Scan the records for the string "checkHostStatus", then copy each line that has it.

[[ Dataset content open ]]

(** The user's figures, when a user is given, and everybody's. *)
Definition GetApprovalStats (userID : text) : Http (option (ApprovalStats * Z) * ApprovalStats) :=
  mine ← (if is_empty userID then mret None
          else my ← stats (λ a, text_eqb (Approval.ApplicantID a) userID);
               toDo ← count (λ a, is_pending a && JSON_CONTAINS (Approval.ApproverIDs a) userID);
               mret (Some (my, toDo)));
  global ← stats (λ _, true);
  mret (mine, global).

(** The searches of the form, by name in order, fifty at most; [like] is the clause. *)
Definition text_le (a b : text) : Prop := text_leb a b = true.
#[global] Instance text_le_dec : RelDecision text_le.
Proof. intros a b. unfold text_le. apply _. Defined.
Definition by_username (a b : User.t) : Prop := text_le (User.Username a) (User.Username b).
#[global] Instance by_username_dec : RelDecision by_username.
Proof. intros a b. apply text_le_dec. Defined.
Definition by_hostname (a b : Host.t) : Prop := text_le (Host.Name a) (Host.Name b).
#[global] Instance by_hostname_dec : RelDecision by_hostname.
Proof. intros a b. apply text_le_dec. Defined.

Definition SearchUsers (like : text → User.t → bool) (keyword : text) : Http (list User.t) :=
  if is_empty keyword then mret []
  else or_fail (λ _, (500, txt "搜索用户失败")) (find (λ db, take 50 (merge_sort by_username
         (keep (λ u, text_eqb (User.Status u) active && like keyword u) (users db))))).
(** One move of a goroutine, by what it does to each part of the invariant. *)
Lemma check_step_inv db hs w w' : NoDup (Host.ID <$> hosts db) → hs ⊆ hosts db →
  check_inv db hs w → check_step w w' → check_inv db hs w'.
Proof.
  intros Hn Hsub (Ht & Hf & Hc & Hon & Hoff & Hp) Hw.
  assert (∀ i h p, work w !! i = Some (h, p) → h ∈ hosts db) as Hin.
  { intros i h p Hi. apply Hsub. rewrite <- Hf. apply list_elem_of_lookup. exists i.
    by rewrite list_lookup_fmap, Hi. }
  destruct Hw as [w i h Hi Hr|w i h Hi|w i h up Hi]; unfold check_inv, move, with_tables, counted;
    cbn [tables work onlineCount offlineCount];
    (split; [|split; [by eapply move_work|split; [|split; [|split; [|apply move_probe; [|done]]]]]]).
  1,6,11: rewrite (done_ids_insert _ _ _ _ _ Hi) by done; cbn [dealt]; rewrite Ht.
  - done.
  - apply write_status_checked; [done|by eapply Hin].
  - f_equal. apply list_fmap_ext. intros j x _. unfold checked.
    assert (Host.ID h ∈ done_ids (work w)) as Hd.
    { clear -Hi. revert i Hi. induction (work w) as [|y l IH]; intros [|i] Hi; simplify_eq/=;
        [set_solver|]. specialize (IH _ Hi). destruct (dealt y.2); set_solver. }
    assert (Host.ID x ∈ done_ids (work w) ↔ Host.ID x ∈ {[Host.ID h]} ∪ done_ids (work w)) as Hx.
    { rewrite elem_of_union, elem_of_singleton. split; [by right|]. by intros [->|?]. }
    by rewrite (bool_decide_ext _ _ Hx).
  - pose proof (keep_insert inside _ _ _ (h, Probing) Hi). simpl in *. lia.
  - rewrite Hon. pose proof (keep_insert (finished_as true) _ _ _ (h, Probing) Hi). simpl in *. lia.
  - rewrite Hoff. pose proof (keep_insert (finished_as false) _ _ _ (h, Probing) Hi). simpl in *. lia.
  - by intros ? [?|?].
  - pose proof (keep_insert inside _ _ _ (h, Counting (probe h)) Hi). simpl in *. lia.
  - rewrite Hon. pose proof (keep_insert (finished_as true) _ _ _ (h, Counting (probe h)) Hi).
    simpl in *. lia.
  - rewrite Hoff. pose proof (keep_insert (finished_as false) _ _ _ (h, Counting (probe h)) Hi).
    simpl in *. lia.
  - by intros ? [[= ->]|?].
  - pose proof (keep_insert inside _ _ _ (h, Finished up) Hi). simpl in *. lia.
  - rewrite Hon. pose proof (keep_insert (finished_as true) _ _ _ (h, Finished up) Hi).
    destruct up; simpl in *; lia.
  - rewrite Hoff. pose proof (keep_insert (finished_as false) _ _ _ (h, Finished up) Hi).
    destruct up; simpl in *; lia.
  - intros u [?|[= <-]]; [done|]. eapply Hp. eauto.
Qed.

Definition phase_weight (p : phase) : nat :=
  match p with Waiting => 3 | Probing => 2 | Counting _ => 1 | Finished _ => 0 end.

Definition to_do (w : Checking) : nat := sum_list_with (λ g, phase_weight g.2) (work w).

Lemma check_step_sn w : sn check_step w.
Proof.
  induction (well_founded_ltof _ to_do w) as [w _ IH]. constructor. intros w' Hw. apply IH.
  unfold ltof, to_do. destruct Hw as [w i h Hi _|w i h Hi|w i h up Hi]; cbn [work move with_tables counted];
    pose proof (sum_list_with_insert (λ g, phase_weight g.2) _ _ _ (h, Probing) Hi);
    pose proof (sum_list_with_insert (λ g, phase_weight g.2) _ _ _ (h, Counting (probe h)) Hi);
    pose proof (sum_list_with_insert (λ g : Host.t * phase, phase_weight g.2) _ _ _ (h, Finished true) Hi);
    pose proof (sum_list_with_insert (λ g : Host.t * phase, phase_weight g.2) _ _ _ (h, Finished false) Hi);
    try destruct up; simpl in *; lia.
Qed.

(** As long as a goroutine has not finished, one can move: the semaphore is
    never the reason to wait forever. *)
Lemma check_progress w : 0 < concurrent → nf check_step w →
  ∀ i h p, work w !! i = Some (h, p) → ∃ up, p = Finished up.
Proof.
  intros Hc Hnf i h p Hi.
  assert (keep inside (work w) = []) as Hk.
  { destruct (keep inside (work w)) as [|[x q] l] eqn:E; [done|]. exfalso. apply Hnf.
    assert ((x, q) ∈ keep inside (work w)) as [Hx Hq]%elem_of_keep by (rewrite E; left).
    apply list_elem_of_lookup in Hx as [j Hj].
    destruct q as [| |up|up]; try done; eexists; [by apply (step_probe _ j x)|by eapply step_count]. }
  destruct p as [| |up|up]; [| | |eauto]; exfalso; apply Hnf; eexists.
  - apply (step_acquire _ i h Hi). by rewrite Hk.
  - by eapply step_probe.
  - by eapply step_count.
Qed.

Lemma finished_counts (l : list (Host.t * phase)) b :
  (∀ i h p, l !! i = Some (h, p) → p = Finished (probe h)) →
  length (keep (finished_as b) l) = length (keep (λ h, eqb (probe h) b) (fst <$> l)) ∧
  ∀ x, x ∈ done_ids l ↔ x ∈ Host.ID <$> (fst <$> l).
Proof.
  induction l as [|[h p] l IH]; intros Hl; [split; [done|]; intros x; simpl; set_solver|].
  rewrite (Hl 0%nat h p eq_refl). destruct IH as [IH1 IH2]; [by intros i; apply (Hl (S i))|].
  simpl. split.
  - change (finished_as b (h, Finished (probe h))) with (eqb (probe h) b).
    destruct (eqb (probe h) b); [cbn [length]; by rewrite IH1|done].
  - intros x. by rewrite elem_of_union, elem_of_singleton, IH2, elem_of_cons.
Qed.
End check_all.

(** The check of all hosts, whatever the order in which its goroutines run,
    comes to an end with the same tables: each host that was loaded has the
    status its probe found, unless its update failed, and no other row changes.
    The counts are those of the probes, and no more goroutines probe at a time
    than configured. *)
Theorem check_outcome concurrent probe refused db hs :
  0 < concurrent → NoDup (Host.ID <$> hosts db) → hs ⊆ hosts db →
  sn (check_step concurrent probe refused) (start_check db hs) ∧
  ∀ w, rtc (check_step concurrent probe refused) (start_check db hs) w →
    Z.of_nat (length (keep inside (work w))) <= concurrent ∧
    (nf (check_step concurrent probe refused) w →
     tables w = set_hosts db ((λ h,
       if bool_decide (Host.ID h ∈ Host.ID <$> hs) && negb (refused h) then with_status h (status_of (probe h)) else h)
       <$> hosts db) ∧
     onlineCount w = Z.of_nat (length (keep probe hs)) ∧
     offlineCount w = Z.of_nat (length (keep (λ h, negb (probe h)) hs))).
Proof.
  intros Hc Hn Hsub. split; [apply check_step_sn|]. intros w Hw.
  assert (check_inv concurrent probe refused db hs w) as (Ht & Hf & Hin & Hon & Hoff & Hp).
  { pose proof (start_inv concurrent probe refused db hs Hc) as H0. revert H0.
    induction Hw as [|w1 w2 w3 H _ IH]; [done|]. intros H0. apply IH. by eapply check_step_inv. }
  split; [done|]. intros Hnf.
  assert (∀ i h p, work w !! i = Some (h, p) → p = Finished (probe h)) as Hall.
  { intros i h p Hi. destruct (check_progress _ _ _ _ Hc Hnf i h p Hi) as [up ->].
    f_equal. eapply Hp. eauto. }
  rewrite Hon, Hoff, Ht, <- Hf.
  rewrite (proj1 (finished_counts probe (work w) true Hall)).
  rewrite (proj1 (finished_counts probe (work w) false Hall)).
  split; [|split; do 2 f_equal; apply keep_ext; intros h; by destruct (probe h)].
  f_equal. apply list_fmap_ext. intros i h Hi. unfold checked.
  by rewrite (bool_decide_ext _ _ (proj2 (finished_counts probe (work w) true Hall) (Host.ID h))).
Qed.

(** [doCheckAllHosts]: what a check may make of the tables; nothing when the
    hosts cannot be loaded. *)
Section all_hosts.
Context (like_description has_tag : text → Host.t → bool) `{Network}.

Definition load_hosts : DB (list Host.t) :=
  r ← FindAllWithPagination like_description has_tag 1 10000 [] []; mret r.1.

Inductive doCheckAllHosts (c : Config.t) : relation Db :=
| hosts_checked db f hs f' refused w :
    load_hosts db f = (Ok hs, db, f') →
    rtc (check_step (Config.Concurrent c) (checkHostStatus c) refused) (start_check db hs) w →
    nf (check_step (Config.Concurrent c) (checkHostStatus c) refused) w →
    doCheckAllHosts c db (tables w)
| hosts_not_loaded db f e f' : load_hosts db f = (Err e, db, f') → doCheckAllHosts c db db.

(** A check makes nothing of the tables but writing statuses of hosts. *)
Lemma check_writes c db db' : doCheckAllHosts c db db' →
  rtc (λ a b, ∃ id status, b = set_host_status id status a) db db'.
Proof.
  intros [db1 f hs f' refused w _ Hr _|]; [|done].
  assert (tables (start_check db1 hs) = db1) as E by done. rewrite <- E at 1. clear E.
  induction Hr as [w|w1 w2 w3 Hs _ IH]; [done|]. etransitivity; [|exact IH].
  destruct Hs as [w i h Hi Hk|w i h Hi|w i h up Hi]; try done. simpl. unfold write_status.
  destruct (text_eqb _ _); [done|]. destruct (refused h); [done|]. apply rtc_once. by eexists _, _.
Qed.

(** Only the first 10000 hosts are ever looked at. *)
Lemma load_hosts_run db : load_hosts db [] = (Ok (take 10000 (hosts db)), db, []).
Proof. reflexivity. Qed.

(** ** The checks of several instances *)

Context `{R : Redis}.

Definition lockKey : text := txt "zjump:host_monitor:lock".

Definition lockExpiry (m : Monitor) : Z := wrap64 (interval m * 2).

[[ Dataset content closed ]]

[Output of the exercise]
    rtc (check_step (Config.Concurrent c) (checkHostStatus c) refused) (start_check db hs) w →
    nf (check_step (Config.Concurrent c) (checkHostStatus c) refused) w →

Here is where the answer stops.